The Standard & Poor’s 500 index fell 11 points, or 0.5 percent, to 2,260. The Nasdaq composite fell 23 points, or 0.4 percent, to 5,533.
Four stocks fell for every one that rose on the New York Stock Exchange.
WALKING A TIGHTROPE: Stocks have slowed in 2017 following an electrifying jump higher since Election Day. Investors are waiting to see what a Donald Trump presidency will really mean for stocks. They’ve already seen the optimistic case, as shown in the nearly 6 percent jump for the S&P 500 since Donald Trump’s surprise victory of the White House, propelled by expectations for lower taxes and less regulation on businesses.
But on the possible downside, increased tariffs or trade restrictions could mean drops in profits for big U.S. companies.
“The stock market seems to be perched like a tightrope walker, balanced on the center, but there are a couple hundred-pound weights on each end of the balancing pole,” says Rich Weiss, senior portfolio manager at American Century.
Even with all those uncertainties, the market has remained relatively calm. The S&P 500 hasn’t had a day where it’s swung by 1 percent, either up or down, since early December. And the VIX index, which professional investors use to measure nervousness of the market, is still about 50 percent lower than where it was a year ago. “Irrational complacency,” Weiss says.
YIELDS UP: Bond yields continued their march higher, and the 10-year Treasury yield rose to 2.47 percent from 2.43 percent late Wednesday. Yields have generally been climbing since Election Day on expectations that President-elect Donald Trump’s policies will spur more inflation and economic growth. The 10-year yield is still below its perch above 2.60 percent that it reached in mid-December, but it’s well above the 2.09 percent yield it was at a year ago.
Reports have shown that the U.S. economy has been improving recently, and the latest on Thursday showed encouraging signs for the housing and labor markets.
The fewest number of workers sought unemployment claims last week in 43 years, a sign that corporate layoffs are subsiding.

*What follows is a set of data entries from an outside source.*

Definition timeString (t : number) : string :=
  match t with
  | Num ms =>
      let s := (ms mod 86400000) / 1000 in
      two (s / 3600) +:+ ":" +:+ two ((s / 60) mod 60) +:+ ":" +:+ two (s mod 60)
  | NaN => "Invalid Date"
  end.

#[export] Instance host : Platform :=
  {| Date_parse := parse; toLocaleTimeString := timeString |}.

End RefHost.

(** ** A host with a 12-hour clock

    The same [Date.parse], and [toLocaleTimeString] printing
    ["h:mm:ss AM"] or ["h:mm:ss PM"]. *)
Module TwelveHourHost.

Definition timeString (t : number) : string :=
  match t with
  | Num ms =>
      let s := (ms mod 86400000) / 1000 in
      let h := s / 3600 in
      let h12 := if h mod 12 =? 0 then 12 else h mod 12 in
      NilZero.string_of_int (Z.to_int h12) +:+ ":" +:+ RefHost.two ((s / 60) mod 60)
        +:+ ":" +:+ RefHost.two (s mod 60) +:+ (if h <? 12 then " AM" else " PM")
  | NaN => "Invalid Date"
  end.

Definition host : Platform :=
  {| Date_parse := RefHost.parse; toLocaleTimeString := timeString |}.

End TwelveHourHost.

(** * Vocabulary of the properties *)

(** [a <= b], that is [!(b < a)], which for strings is [b >= a]. *)
Definition str_le (a b : string) : Prop := str_ge b a = true.

(** A task that cannot end in a rejection. *)
Inductive fulfils : Task -> Prop :=
| fulfils_Done : fulfils Done
| fulfils_Sync {A} (c : M A) (k : A -> Task) :
    (forall a, fulfils (k a)) -> fulfils (Sync c k)
| fulfils_Await (t : Task) : fulfils t -> fulfils (Await t).

(** The keys of the component's map are pairwise distinct. *)
Definition map_ok (σ : State) : Prop := NoDup (keys (entries σ)).

(** Every synchronous step of a task keeps [P]. *)
Inductive keeps (P : State -> Prop) : Task -> Prop :=
| keeps_Done : keeps P Done
| keeps_Throw : keeps P Throw
| keeps_Sync {A} (c : M A) (k : A -> Task) :
    (forall σ, P σ -> P (snd (c σ))) -> (forall a, keeps P (k a)) -> keeps P (Sync c k)
| keeps_Await (t : Task) : keeps P t -> keeps P (Await t).

(** Every synchronous step of a task leaves the trace as it was or adds
    calls at its end. *)
Inductive appending : Task -> Prop :=
| appending_Done : appending Done
| appending_Throw : appending Throw
| appending_Sync {A} (c : M A) (k : A -> Task) :
    (forall σ, exists evs, trace (snd (c σ)) = trace σ ++ evs) ->
    (forall a, appending (k a)) -> appending (Sync c k)
| appending_Await (t : Task) : appending t -> appending (Await t).

(** A [put] of an entry that is valid and not dirty. *)
Definition clean_put (ev : Event) : Prop :=
  match ev with
  | EvPut _ _ v => valid v = true /\ dirty v = false
  | _ => True
  end.

Definition is_put (ev : Event) : Prop :=
  match ev with
  | EvPut _ _ _ => True
  | _ => False
  end.

(** The valid branch of [saveEntry] up to [db.close()], as one
    computation. *)
Definition persist (entry : positive) (uuid : string) : M unit :=
  (write_dirty entry false ;;
   db <- getDB ;;
   db_put db entry uuid ;;
   db_close db)%M.

(** The last three segments of [deleteEntry], as one computation. *)
Definition removeFromStore (uuid : string) : M unit :=
  (db <- getDB ;;
   db_delete db uuid ;;
   db_close db)%M.

(** The state after the loop of [loadEntries] over the keys [ks], each of
    them found in the store. *)
Fixpoint loaded (db : nat) (ks : list string) (σ : State) : State :=
  match ks with
  | [] => σ
  | key :: rest =>
      match store_get (store σ) key with
      | Some v =>
          let '(entry, σ1) := alloc v (snd (db_get db key σ)) in
          loaded db rest (with_entries (fun m => Map_set m key entry) σ1)
      | None => σ
      end
  end.



Section Vocabulary.
Context {host : Platform}.

(** The overlap test of [validateEntry] on two entries: the intervals
    [s1, e1) and [s2, e2) of parsed date+start and date+end, tested as
    [s2 <= s1 < e2 || s1 <= s2 < e1]. *)
Definition overlaps (e o : TimeEntry) : bool :=
  overlap (stamp (date e) (start e)) (stamp (date e) (end_ e))
          (stamp (date o) (start o)) (stamp (date o) (end_ o)).

(** Some entry of the map under another identifier has the date of
    [entry] and an interval overlapping its interval. *)
Definition blocked (σ : State) (entry : positive) (uuid : string) : Prop :=
  exists otherUuid otherEntry,
    (otherUuid, otherEntry) ∈ entries σ /\ otherUuid <> uuid /\
    date (heap σ !!! otherEntry) = date (heap σ !!! entry) /\
    overlaps (heap σ !!! entry) (heap σ !!! otherEntry) = true.

(** What [validateEntry] returns. *)
Definition verdict (σ : State) (entry : positive) (uuid : string) : bool :=
  fst (validateEntry entry uuid σ).

(** The timestamps of an entry: what [Date.parse] returns for its date,
    a space and its start, and for its date, a space and its end. *)
Definition starts_at (e : TimeEntry) : number := Date_parse (date e +:+ " " +:+ start e).
Definition ends_at (e : TimeEntry) : number := Date_parse (date e +:+ " " +:+ end_ e).

(** [a <= b] and [a < b] on timestamps; neither holds when one of them is
    not a number. *)
Definition at_or_before (a b : number) : Prop :=
  match a, b with
  | Num x, Num y => x <= y
  | _, _ => False
  end.

Definition before (a b : number) : Prop :=
  match a, b with
  | Num x, Num y => x < y
  | _, _ => False
  end.

(** The half-open test on [s1, e1) and [s2, e2):
    [s2 <= s1 < e2 || s1 <= s2 < e1]. *)
Definition half_open_overlap (s1 e1 s2 e2 : number) : Prop :=
  (at_or_before s2 s1 /\ before s1 e2) \/ (at_or_before s1 s2 /\ before s2 e1).

(** Some entry of the map under another identifier has the date of
    [entry], and the two pass the half-open test on their timestamps. *)
Definition collides (σ : State) (entry : positive) (uuid : string) : Prop :=
  exists otherUuid otherEntry,
    (otherUuid, otherEntry) ∈ entries σ /\ otherUuid <> uuid /\
    date (heap σ !!! otherEntry) = date (heap σ !!! entry) /\
    half_open_overlap (starts_at (heap σ !!! entry)) (ends_at (heap σ !!! entry))
                      (starts_at (heap σ !!! otherEntry)) (ends_at (heap σ !!! otherEntry)).


(** Two states with the same map whose entries differ at most in their
    flags. *)
Definition data_equiv (σ σ' : State) : Prop :=
  entries σ = entries σ' /\ forall l, same_data (heap σ !!! l) (heap σ' !!! l).

(** Every identifier under which the map holds [l] gets verdict [b]. *)
Definition decided (σ : State) (l : positive) (b : bool) : Prop :=
  forall k, (k, l) ∈ entries σ -> verdict σ l k = b.

(** [a] comes no later than [b] in the order by parsed date+start, then
    category, then description. *)
Definition key_le (a b : TimeEntry) : Prop :=
  match starts_at a, starts_at b with
  | Num ta, Num tb =>
      ta < tb \/
      (ta = tb /\
       (str_lt (category a) (category b) = true \/
        (category a = category b /\ str_le (description a) (description b))))
  | _, _ => False
  end.

(** [Date.parse] reads the date and start of [e]. *)
Definition parses (e : TimeEntry) : Prop := starts_at e <> NaN.

End Vocabulary.

(** * Vocabulary of the further properties *)

(** The component's map holds no object under two identifiers. *)
Definition unshared (σ : State) : Prop := NoDup (map snd (entries σ)).

(** Every object the map holds has been created. *)
Definition allocated (σ : State) : Prop :=
  Forall (fun p => is_Some (heap σ !! snd p)) (entries σ).

(** The map as the component builds it: distinct identifiers, each with
    an object of its own. *)
Definition well_formed (σ : State) : Prop :=
  NoDup (keys (entries σ)) /\ unshared σ /\ allocated σ.

(** No object of [σ] is missing in [σ']. *)
Definition grows (σ σ' : State) : Prop :=
  forall o, is_Some (heap σ !! o) -> is_Some (heap σ' !! o).

(** The fields [renderTableRow] builds a callback for. *)
Definition string_field (field : TimeEntryKey) : bool :=
  match field with
  | Kvalid | Kdirty => false
  | _ => true
  end.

A separate report showed that homebuilders broke ground on more new homes in December, capping a solid 2016 for the industry. Developers began work on the most new homes and apartments since 2007.
A stronger economy could sway the Federal Reserve to raise interest rates more quickly. It has raised rates twice since 2015 after keeping them at record lows near zero since 2008.
DIVIDEND DROPS: Higher yields may lure income investors back to bonds and away from high-dividend stocks. That hurts real-estate investment trusts and utilities, which carry some of the biggest dividend yields. REITs and utilities in the S&P 500 each fell 1.1 percent, tied for the biggest loss of the 11 sectors that make up the index.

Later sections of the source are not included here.